Buie v. Johnston

69 N.C. App. 463 | N.C. Ct. App. | 1984

BECTON, Judge.

I

Defendant, Richard C. Johnston, commenced construction of a second home on his property in violation of restrictive covenants *464governing land use in the subdivision. Plaintiff neighbors, including the Buies (the Buies), sued to stop construction, obtained an injunction, and on appeal, this Court held that the Buies were entitled to a mandatory injunction ordering the removal of the incomplete structure. Buie v. Johnston, 53 N.C. App. 97, 280 S.E. 2d 1 (1981). The Buies commenced contempt proceedings when Johnston failed to comply with the injunction. Johnston responded that he had abandoned his plan to build a second residence and intended instead to use the foundation for a garage, in conformity with the restrictive covenants. Johnston submitted architectural plans and specifications for the garage with his response. He claimed that enforcement of the injunction would no longer be equitable, and moved for relief under N.C. Gen. Stat. § 1A-1, Rule 60 (1983). After an extensive hearing, the trial court ruled that Johnston had failed to show sufficient change of circumstances or other grounds for relief and denied his motion. Johnston appeals. We hold that the trial court erred in restricting its inquiry and in failing to exercise its equitable powers, and we reverse.

II

Johnston seeks relief under the provisions of G.S. § 1A-1, Rule 60(b) (1983), which provides in pertinent part:

On motion and upon such terms as are just, the court may relieve a party or his legal representative from a final judgment, order, or proceeding for the following reasons:
* * *
(5) The judgment has been satisfied, released, or discharged, or a prior judgment upon which it is based has been reversed or otherwise vacated, or it is no longer equitable that the judgment should have prospective application; or
(6) Any other reason justifying relief from the operation of the judgment.
The motion shall be made within a reasonable time .... A motion under this section does not affect the finality of a judgment or suspend its operation.

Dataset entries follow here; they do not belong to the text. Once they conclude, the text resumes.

(** * Lee-algorithm maze search: a shallow embedding of [find_shortest_path]

    The repository holds two near-duplicate programs, [pathfinding.py] and
    [Boi_pathfinding.py].  Both define [print_path] and [find_shortest_path]
    with the same text, except for the branch of the progress report that
    draws on a pygame canvas.  The embedding below follows the Python text
    statement by statement:

    - Python integers are [Z]; a maze is a list of rows of one-character
      strings; the visited overlay is a list of rows of booleans;
    - list subscripts follow Python: an index [i] with [-len <= i < 0]
      counts from the end, anything outside [-len <= i < len] raises
      [IndexError];
    - exceptions are an error monad [PyM];
    - the [while q:] loop takes a fuel argument; [None] means the fuel ran
      out, and [search_terminates] shows that [cell_count mat + 1] units
      always suffice;
    - what the call finds outside its arguments is a [world]: the
      identity of the row objects of the maze, the module global
      [maze_already_drawn], whether the pygame display is open, and the
      events that are going to arrive.  [gui_update] is embedded with what
      it can raise; the drawing calls, [os.system] and [print] are recorded
      as events of an output log.

    The file has three parts: the program, the notions used to state and
    prove the claims, and the lemmas, which end with the claims. *)

From Stdlib Require Import ZArith Lia.
From stdpp Require Import base tactics option list strings sorting.

Local Open Scope Z_scope.

(** * The Python program *)

(** ** Exceptions and subscripts *)

(** [PygameError] stands for [pygame.error]. *)
Inductive exn := IndexError | ValueError | KeyError | ZeroDivisionError | PygameError.

Inductive PyM (A : Type) : Type :=
| Ret (a : A)
| Raise (e : exn).
Arguments Ret {A} a.
Arguments Raise {A} e.
Lemma place_all_agrees (data : bytes) (frames : list (bytes * Z)) :
  (forall frame, In frame frames -> slice_of data frame) ->
  forall (outfile : file) (done : list (bytes * Z)),
  agrees data outfile done ->
  exists outfile',
    place_all frames outfile = Ok outfile' /\
    agrees data outfile' (frames ++ done).
Proof.
  induction frames as [|frame rest IH]; intros Hslices outfile done Hagree.
  - exists outfile. split; [reflexivity | exact Hagree].
  - destruct (place_agrees data outfile frame done
                (Hslices frame (or_introl eq_refl)) Hagree)
      as (outfile1 & Hplace & Hagree1).
    destruct (IH (fun fr Hin => Hslices fr (or_intror Hin))
                outfile1 (frame :: done) Hagree1)
      as (outfile' & Hall & [Hsize Hnth]).
    exists outfile'. cbn [place_all]. rewrite Hplace. cbn [bind].
    split; [exact Hall|]. split; [exact Hsize|].
    intros i Hcov. apply Hnth, covered_cons_app, Hcov.
Qed.

Lemma agrees_all_covered (data : bytes) (outfile : file) (frames : list (bytes * Z)) :
  agrees data outfile frames ->
  (forall i, (i < length data)%nat -> covered frames i) ->
  content outfile = data.
Proof.
  intros [Hsize Hnth] Hall. apply nth_error_ext. intros i.
  destruct (Nat.lt_ge_cases i (length data)) as [Hi|Hge].
  - apply Hnth, Hall, Hi.
  - rewrite (proj2 (nth_error_None data i) Hge).
    apply nth_error_None. lia.
Qed.
(** C5 at the failing input: right after [irq_init] no source is enabled
    and none is pending; [irq_trigger] of the motor fault source is dropped,
    but the delivery of SIGUSR1 to [irq_signal_handler] sets its pending
    bit.  The source is still disabled, and IRQ_STATUS does not show the
    bit. *)
Theorem signal_bridge_sets_disabled_source_pending :
  let m := irq_signal_handler irq_initial SIGUSR1 in
  g_irq_controller irq_initial = true /\
  enabled_irqs (ic irq_initial) = 0 /\
  pending_irqs (ic irq_initial) = 0 /\
  irq_trigger irq_initial INT_MOTOR_FAULT = irq_initial /\
  irq_is_pending m INT_MOTOR_FAULT = true /\
  Z.testbit (pending_irqs (ic m)) INT_MOTOR_FAULT = true /\
  Z.testbit (enabled_irqs (ic m)) INT_MOTOR_FAULT = false /\
  reg_read (ic_regs m) REG_IRQ_STATUS = 0.
Proof. vm_compute. repeat split; reflexivity. Qed.

(** The bit set by the bridge for a disabled source is dispatched: the next
    [irq_process_pending] calls the handler registered for the motor fault
    source although the source was never enabled. *)
Lemma signal_bridge_dispatches_disabled_source :
  let out := irq_process_pending counting_call (irq_signal_while_disabled, 0) in
  enabled_irqs (ic irq_signal_while_disabled) = 0 /\
  snd (fst out) = [ {| inv_handler := 0x1000; inv_source := INT_MOTOR_FAULT;
                       inv_context := 0 |} ] /\
  fst (fst out) = 1.
Proof. vm_compute. repeat split; reflexivity. Qed.

Section Gating.

Context {W : Type}.
Variable call : Z -> Z -> Z -> irq_machine * W -> irq_machine * W.

(** Whatever the handlers do, [irq_process_pending] ends with an empty
    pending mask. *)
Lemma irq_process_pending_clears_mask mw :
  pending_irqs (ic (fst (snd (irq_process_pending call mw)))) = 0.
Proof.
  destruct mw as [m w]. unfold irq_process_pending.
  destruct (foldl (dispatch_one call) (0, [], (irq_consume_latch m, w))
                  (seq 0 (Z.to_nat INT_COUNT))) as [[p mk] [m' w']].
  reflexivity.
Qed.

(** Every operation of the driver loop respects the gate of
    [irq_trigger]: a bit that is pending after the operation was pending
    before it or belongs to a source that was enabled before it.  Only
    the signal bridge is excluded. *)
Lemma irq_apply_gated op m w i :
  (forall signum, op <> IrqSignal signum) ->
  0 <= i ->
  Z.testbit (pending_irqs (ic (fst (irq_apply call op (m, w))))) i = true ->
  Z.testbit (pending_irqs (ic m)) i = true \/
  Z.testbit (enabled_irqs (ic m)) i = true.
Proof.
  intros Hop Hi. destruct op; cbn [irq_apply fst snd].
  - unfold irq_register_handler. destruct (INT_COUNT <=? source); auto.
  - unfold irq_unregister_handler. destruct (INT_COUNT <=? source); auto.
  - unfold irq_enable. destruct (INT_COUNT <=? source); auto.
  - unfold irq_disable. destruct (INT_COUNT <=? source); auto.
  - auto.
  - auto.
  - intros H. destruct (irq_trigger_gated m source i Hi H) as [Hp | [_ He]]; auto.
  - unfold irq_clear. destruct (INT_COUNT <=? source); [auto |].
    simpl. rewrite Z.land_spec. intros H. apply andb_true_iff in H. tauto.
  - rewrite irq_process_pending_clears_mask, Z.bits_0. discriminate.
  - auto.
  - exfalso. apply (Hop signum). reflexivity.
Qed.

End Gating.

Section AnyHandlers.

Context {W : Type}.
Variable call : Z -> Z -> Z -> irq_machine * W -> irq_machine * W.

(** Whatever the handlers do to the program state, the loop over an
    ascending list of sources counts the calls it makes and makes them
    by ascending source, each source being one of the list. *)
Lemma dispatch_loop_counts l :
  StronglySorted lt l ->
  forall processed made mw,
    let out := foldl (dispatch_one call) (processed, made, mw) l in
    exists extra,
      snd (fst out) = made ++ extra /\
      fst (fst out) = processed + Z.of_nat (length extra) /\
      StronglySorted Z.lt (inv_source <$> extra) /\
      Forall (fun inv => exists i, i ∈ l /\ inv_source inv = Z.of_nat i) extra.
Proof.
  induction 1 as [| i l Hsorted IH Hall]; intros processed made mw out.
  - exists []. subst out. simpl. rewrite app_nil_r, Z.add_0_r.
    repeat split; constructor.
  - assert (Eout : out = foldl (dispatch_one call)
                           (dispatch_one call (processed, made, mw) i) l)
      by reflexivity.
    rewrite dispatch_one_due in Eout. clearbody out. subst out.
    destruct (pending_handler (ic (fst mw)) i) as [inv |] eqn:E.
    + destruct (IH (processed + 1) (made ++ [inv])
                   (call (inv_handler inv) (inv_source inv) (inv_context inv) mw))
        as (extra & H1 & H2 & H3 & H4).
      exists (inv :: extra).
      apply pending_handler_some in E as (Hsrc & _).
      split; [rewrite H1, <- app_assoc; reflexivity |].
      split; [rewrite H2; cbn [length]; lia |].
      split.
      * rewrite fmap_cons. constructor; [exact H3 |].
        apply Forall_forall. intros s Hs.
        apply list_elem_of_fmap in Hs as (inv' & -> & Hin).
        rewrite Forall_forall in H4. destruct (H4 inv' Hin) as (j & Hj & ->).
        rewrite Forall_forall in Hall. specialize (Hall j Hj). lia.
      * constructor.
        -- exists i. split; [left | exact Hsrc].
        -- eapply Forall_impl; [exact H4 |].
           intros inv' (j & Hj & Hs). exists j. split; [right; exact Hj | exact Hs].
    + destruct (IH processed made mw) as (extra & H1 & H2 & H3 & H4).
      exists extra. repeat split; try assumption.
      eapply Forall_impl; [exact H4 |].
      intros inv' (j & Hj & Hs). exists j. split; [right; exact Hj | exact Hs].
Qed.

(** For arbitrary handlers [irq_process_pending] still returns the number
    of calls it made, makes them by ascending source and ends with an
    empty pending mask. *)
Lemma irq_process_pending_any_handlers mw :
  let out := irq_process_pending call mw in
  fst (fst out) = Z.of_nat (length (snd (fst out))) /\
  StronglySorted Z.lt (inv_source <$> snd (fst out)) /\
  pending_irqs (ic (fst (snd out))) = 0.
Proof.
  intros out. split; [| split]; [| | apply irq_process_pending_clears_mask].
  - subst out. destruct mw as [m w]. unfold irq_process_pending.
    destruct (dispatch_loop_counts (seq 0 (Z.to_nat INT_COUNT))) 
      with (processed := 0) (made := @nil invocation) (mw := (irq_consume_latch m, w))
      as (extra & H1 & H2 & _).
    { change (seq 0 (Z.to_nat INT_COUNT)) with [0; 1; 2; 3; 4]%nat.
      repeat (constructor; [| repeat constructor; lia]). constructor. }
    destruct (foldl (dispatch_one call) (0, [], (irq_consume_latch m, w))
                    (seq 0 (Z.to_nat INT_COUNT))) as [[p mk] [m' w']].
    cbn [fst snd] in *. subst. reflexivity.
  - subst out. destruct mw as [m w]. unfold irq_process_pending.
    destruct (dispatch_loop_counts (seq 0 (Z.to_nat INT_COUNT))) 
      with (processed := 0) (made := @nil invocation) (mw := (irq_consume_latch m, w))
      as (extra & H1 & _ & H3 & _).
    { change (seq 0 (Z.to_nat INT_COUNT)) with [0; 1; 2; 3; 4]%nat.
      repeat (constructor; [| repeat constructor; lia]). constructor. }
    destruct (foldl (dispatch_one call) (0, [], (irq_consume_latch m, w))
                    (seq 0 (Z.to_nat INT_COUNT))) as [[p mk] [m' w']].
    cbn [fst snd] in *. subst. exact H3.
Qed.

End AnyHandlers.

(** * Further properties of the code *)

(** ** Register file: initialisation, bits and frame *)

Lemma land_nonneg_l a b : 0 <= a -> 0 <= Z.land a b.
Proof. intros H. apply Z.land_nonneg. left. exact H. Qed.

(** A non-negative integer without bits from position 32 on is a
    [uint32_t]. *)
Lemma uint32_of_bits x :
  0 <= x -> (forall i, 32 <= i -> Z.testbit x i = false) -> is_uint32 x.
Proof.
  intros H0 Hbits. split; [exact H0 |].
  destruct (Z.eq_dec x 0) as [-> | Hne]; [reflexivity |].
  assert (Hpos : 0 < x) by lia.
  pose proof (Z.bit_log2 x Hpos) as Hlog.
  destruct (Z.lt_ge_cases (Z.log2 x) 32) as [Hlt | Hge].
  - apply Z.log2_lt_pow2; assumption.
  - rewrite Hbits in Hlog by exact Hge. discriminate Hlog.
Qed.

Lemma lor_uint32 a b : is_uint32 a -> is_uint32 b -> is_uint32 (Z.lor a b).
Proof.
  intros Ha Hb. apply uint32_of_bits.
  - apply Z.lor_nonneg. split; [apply Ha | apply Hb].
  - intros i Hi. rewrite Z.lor_spec, !uint32_testbit_high by assumption. reflexivity.
Qed.

Lemma land_uint32 a b : is_uint32 a -> is_uint32 (Z.land a b).
Proof.
  intros Ha. apply uint32_of_bits.
  - apply land_nonneg_l, Ha.
  - intros i Hi. rewrite Z.land_spec, (uint32_testbit_high a) by assumption. reflexivity.
Qed.

Lemma reg_write_words rf o v : rf_words rf -> is_uint32 v -> rf_words (reg_write rf o v).
Proof.
  unfold rf_words, reg_write. intros Hw Hv.
  destruct (REGISTER_FILE_SIZE <=? o); [exact Hw |]. simpl.
  apply Forall_insert; assumption.
Qed.
(** X11. Strict alternation in a debug build: [use] on a linked program
    that is already in use throws, [endUse] on a program that is not in
    use throws, and both leave the program and the context as they
    were. *)
Theorem strict_alternation_in_debug (driver : Driver) (params : ShaderProgramParams)
    (p : ShaderProgram) (gl : WebGLRenderingContext) :
  (_status p = Success -> _glProgram p <> None -> _inUse p = true ->
   ShaderProgram_use true driver params (p, gl) = (Throw "Assert: Programmer Error", (p, gl))) /\
  (_inUse p = false ->
   ShaderProgram_endUse true (p, gl) = (Throw "Assert: Programmer Error", (p, gl))).
Proof.
  split.
  - intros Hst Hgl Hin. unfold ShaderProgram_use.
    assert (Hc : ShaderProgram_compile true driver (p, gl) = (Normal true, (p, gl)))
      by (apply compile_cached; rewrite Hst; reflexivity).
    rewrite (bind_Normal _ _ _ Hc). cbn [negb].
    unfold bind, this, assert, ShaderProgram_isValid, ret, throw. cbn [fst snd].
    destruct (_glProgram p) as [g |]; [| contradiction]. cbn. rewrite Hin. reflexivity.
  - intros Hin. unfold ShaderProgram_endUse, bind, this, assert, throw. cbn [fst snd].
    rewrite Hin. reflexivity.
Qed.

(** X12. After a [use] that returned true, [endUse] returns: it clears
    the in-use flag, asks the context for the null program and changes
    nothing else, in either build. *)
Theorem endUse_after_use (assertionsEnabled : bool) (driver : Driver)
    (params : ShaderProgramParams) (s : PState) (p1 : ShaderProgram)
    (gl1 : WebGLRenderingContext) :
  ShaderProgram_use assertionsEnabled driver params s = (Normal true, (p1, gl1)) ->
  _inUse p1 = true /\
  _status p1 = Success /\
  ShaderProgram_endUse assertionsEnabled (p1, gl1)
  = (Normal tt,
     (set_inUse false p1,
      {| calls := calls gl1 ++ [UseProgram None]; currentProgram := None |})).
Proof.
  intros Huse. apply use_true_inv in Huse as (p0 & gl0 & g & Hc & Hgl & Hpu & Heq).
  inversion Heq; subst. apply compile_status in Hc. cbn [fst] in Hc.
  split; [reflexivity |]. split.
  - cbn. destruct (_status p0); cbn in Hc; congruence.
  - unfold ShaderProgram_endUse, bind, this, assert, update, modify, onContext, zoom,
      gl_useProgram, ret. cbn. rewrite andb_false_r. reflexivity.
Qed.

(* ------------------------------------------------------------------ *)
(** ** Registration *)

Lemma set_graphicUniforms_twice l l' p :
  set_graphicUniforms l (set_graphicUniforms l' p) = set_graphicUniforms l p.
Proof. destruct p; reflexivity. Qed.

Lemma set_attributes_twice l l' p :
  set_attributes l (set_attributes l' p) = set_attributes l p.
Proof. destruct p; reflexivity. Qed.

Lemma set_programUniforms_twice l l' p :
  set_programUniforms l (set_programUniforms l' p) = set_programUniforms l p.
Proof. destruct p; reflexivity. Qed.

Lemma addGraphicUniforms_run (assertionsEnabled : bool)
    (registrations : list (string * BindGraphicUniform)) :
  forall (p : ShaderProgram) (gl : WebGLRenderingContext),
    _status p = Uncompiled ->
    forEach registrations
      (fun r => ShaderProgram_addGraphicUniform assertionsEnabled (fst r) (snd r)) (p, gl)
    = (Normal tt,
       (set_graphicUniforms (_graphicUniforms p ++ map newGraphicUniform registrations) p, gl)).
Proof.
  induction registrations as [| r rest IH]; intros p gl Hst; cbn [forEach map].
  - rewrite app_nil_r. destruct p; reflexivity.
  - assert (Hadd : ShaderProgram_addGraphicUniform assertionsEnabled (fst r) (snd r) (p, gl)
                   = (Normal tt,
                      (set_graphicUniforms (_graphicUniforms p ++ [newGraphicUniform r]) p, gl))).
    { unfold ShaderProgram_addGraphicUniform, bind, this, assert, update, modify,
        ShaderProgram_isUncompiled. cbn [fst snd]. rewrite Hst. cbn.
      rewrite andb_false_r. reflexivity. }
    rewrite (bind_Normal _ _ _ Hadd). rewrite IH by exact Hst.
    cbn [_graphicUniforms set_graphicUniforms]. rewrite set_graphicUniforms_twice.
    rewrite <- app_assoc. reflexivity.
Qed.

Lemma addAttributes_run (assertionsEnabled : bool)
    (registrations : list (string * BindAttribute)) :
  forall (p : ShaderProgram) (gl : WebGLRenderingContext),
    _status p = Uncompiled ->
    forEach registrations
      (fun r => ShaderProgram_addAttribute assertionsEnabled (fst r) (snd r)) (p, gl)
    = (Normal tt,
       (set_attributes (_attributes p ++ map newAttribute registrations) p, gl)).
Proof.
  induction registrations as [| r rest IH]; intros p gl Hst; cbn [forEach map].
  - rewrite app_nil_r. destruct p; reflexivity.
  - assert (Hadd : ShaderProgram_addAttribute assertionsEnabled (fst r) (snd r) (p, gl)
                   = (Normal tt, (set_attributes (_attributes p ++ [newAttribute r]) p, gl))).
    { unfold ShaderProgram_addAttribute, bind, this, assert, update, modify,
        ShaderProgram_isUncompiled. cbn [fst snd]. rewrite Hst. cbn.
      rewrite andb_false_r. reflexivity. }
    rewrite (bind_Normal _ _ _ Hadd). rewrite IH by exact Hst.
    cbn [_attributes set_attributes]. rewrite set_attributes_twice.
    rewrite <- app_assoc. reflexivity.
Qed.

Lemma addProgramUniforms_run (assertionsEnabled : bool)
    (registrations : list (string * BindProgramUniform)) :
  forall (p : ShaderProgram) (gl : WebGLRenderingContext),
    _status p = Uncompiled ->
    forEach registrations
      (fun r => ShaderProgram_addProgramUniform assertionsEnabled (fst r) (snd r)) (p, gl)
    = (Normal tt,
       (set_programUniforms (_programUniforms p ++ map newProgramUniform registrations) p, gl)).
Proof.
  induction registrations as [| r rest IH]; intros p gl Hst; cbn [forEach map].
  - rewrite app_nil_r. destruct p; reflexivity.
  - assert (Hadd : ShaderProgram_addProgramUniform assertionsEnabled (fst r) (snd r) (p, gl)
                   = (Normal tt,
                      (set_programUniforms (_programUniforms p ++ [newProgramUniform r]) p, gl))).
    { unfold ShaderProgram_addProgramUniform, bind, this, assert, update, modify,
        ShaderProgram_isUncompiled. cbn [fst snd]. rewrite Hst. cbn.
      rewrite andb_false_r. reflexivity. }
    rewrite (bind_Normal _ _ _ Hadd). rewrite IH by exact Hst.
    cbn [_programUniforms set_programUniforms]. rewrite set_programUniforms_twice.
    rewrite <- app_assoc. reflexivity.
Qed.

These provisions are nearly identical to those of Rule 60(b) of the Federal Rules of Civil Procedure, which has been described as a *465“grand reservoir of equitable power to do justice in a particular case.” Jim Walter Homes, Inc. v. Peartree, 28 N.C. App. 709, 712, 222 S.E. 2d 706, 708 (1976); see also Thompson v. Kerr-McGee Refining Corp., 660 F. 2d 1380 (10th Cir. 1981); Compton v. Alton Steamship Co., 608 F. 2d 96 (4th Cir. 1979). Particularly, Rule 60(b)(6) of the Federal Rules of Civil Procedure, the residual clause, indicates that courts are no longer “hemmed in” by the “uncertain boundaries” of common law remedies in taking appropriate action to accomplish justice. Klaprott v. United States, 335 U.S. 601, 93 L.Ed. 266, 69 S.Ct. 384 (1949). We elect to follow the federal precedent, and we conclude (1) that the trial court had equitable power under G.S. § 1A-1, Rule 60, to grant defendant’s motion, and (2) that Johnston’s garage proposal complied with our decision on the earlier appeal. The questions then become, as Johnston presents them, did the trial court err (1) in limiting the evidence it considered in ruling on Johnston’s motion, and (2) in declining to exercise its equitable power.

Ill

We consider, first, Johnston’s argument that the trial court improperly excluded certain questions regarding the Buies’ alleged vengeful motive. Historically, our trial courts sat as triers of fact in equity cases (as did the trial court in the present case). Accordingly, the ordinary rules of evidence applicable to jury trials are to some extent relaxed in equity cases. Cameron v. Cameron, 232 N.C. 686, 61 S.E. 2d 913 (1950); 1 H. Brandis, North Carolina Evidence § 4a (2d rev. ed. 1982). Breadth and flexibility are inherent in equitable doctrines. Swann v. Charlotte-Mecklenburg Bd. of Ed., 402 U.S. 1, 28 L.Ed. 2d 554, 91 S.Ct. 1267 (1971). Furthermore, the trial court has the duty to adjust and balance competing private interests and public policy considerations in deciding whether to grant equitable relief and, if so, what relief to grant. Hecht Co. v. Bowles, 321 U.S. 321, 88 L.Ed. 754, 64 S.Ct. 587 (1944). These considerations lead us to the conclusion that the scope of relevant evidence used to determine whether the circumstances warrant equitable relief is broad indeed. See N.C. Gen. Stat. § 8C-1, Rule 401 (Supp. 1983) (broad definition of relevance under new North Carolina Rules of Evidence).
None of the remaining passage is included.